Creative mental forces are lacking lately. Intellectual ones, not so much. In the last two weeks I’ve read one very good book and started another.
The first, The Moral Measure of the Economy, is an excellent crash course in applied Catholic Social Teaching, written by Chuck Collins and Mary Wright. For those who are pressed for time and well-versed in CST and how it shapes the way one thinks about the economy, poverty, et al., and I would recommend skimming through up until Chapter 7. It is at this point that the authors talk about alternatives. Their disucssion is both wide-ranging and coherent, covering ideas from community organizing to worker-owned cooperatives.
The second, Economics: Neoclassical versus Marxian, was writtenby Richard Wolff and Stephen Resnick at UMass Amherst. These authors are Marxian economists, btu the first third of the book essentially reads like a self-aware intermediate micro textbook. All the basics, from individual utility curves to production functions to AS and AD, are covered. In discussing neoclassical economics, they pull all their punches and choose to merely point out the assumptions one must make to paint a neoclassical world. At times, their portrayal of the resulting worldview even sounds favorable. For instance:
According to neoclassical theory, profit income is due partly to an individual’s personal actions in regard to saving and partly to the productivity of a thing called capital…to criticize and individual for receiving a relatively high profit income is virtually absurd. Are we to cast blame on the inherent productivity of a nonliving thing, capital…? (82).

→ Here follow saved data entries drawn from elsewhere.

(** The header of a pattern, and the rest of its reader. *)
Lemma head_Done kind s rest w : span_ok s → head kind s rest = Done w →
  w = kind :: sp_start s :: (sp_end s - sp_start s) :: rest.
Proof. intros Hs. unfold head. rewrite span_len_Done by done. by intros [= <-]. Qed.
Lemma reads_head {A} (f : Z → Span → Rd A) kind s ws a :
  span_ok s → reads (f kind (unfiled s)) ws a →
  reads (k ← word; sp ← read_span; f k sp) (kind :: sp_start s :: (sp_end s - sp_start s) :: ws) a.
Proof.
  intros Hs Hf. apply reads_cons.
  apply (reads_bind _ _ [_; _] ws _ _ (reads_span s Hs) Hf).
Qed.
(** The next item of a reader. *)
Lemma reads_item {A B} (m : Rd A) (f : A → Rd B) x ws a b :
  reads m [x] a → reads (f a) ws b → reads (m ≫= f) (x :: ws) b.
Proof. intros H1 H2. by apply (reads_bind _ _ [x] ws a b). Qed.

Lemma reads_binding dec b w :
  (∀ p, pb_sub_pattern b = Some p → ∀ w', rir_encode_pattern_tree p = Done w' →
     (length w' ≤ length w)%nat → reads dec w' (unfile p)) →
  encode_binding rir_encode_pattern_tree b = Done w →
  reads (decode_binding dec) w (unfile_binding unfile b).
Proof.
  unfold encode_binding, decode_binding. intros Hsub (sub & Hs & [= <-])%bind_Done.
  apply reads_cons. eapply reads_item; [apply reads_opt_name|].
  unfold binding_flags, unfile_binding. destruct b as [wc mt nm [q|]]; simpl in *.
  - assert (Hq : reads dec sub (unfile q)) by (eapply Hsub; [done|exact Hs|simpl; lia]).
    destruct wc, mt; simpl; (rewrite <-(app_nil_r sub); eapply reads_bind; [|apply reads_ret]);
      (eapply reads_map; [exact Hq|done]).
  - injection Hs as <-. destruct wc, mt; simpl; (eapply reads_map; [apply reads_ret|done]).
Qed.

Of course, I know the book is going to proceed to shred neoclassical theory when it presents the basis of Marxian theory. They’ve already beat the drum of neoclassical economics’ key assumptions (and the exclusion of class as an entry point). They call these assumptions “the governing essences,” which can be boiled down to preferences, production function, and endowments. Indeed, if all of these essences are taken as given as the basis for discussion, who wouldn’t subsequently derive neoclassical theory (assuming, of course, some mathematical ingenuity).
More on this book when I’ve finished, but I like its approach. Don’t just write a polemic that criticizes the consequences of a theory; instead, criticize the assumptions, the “essences”, and the entry points.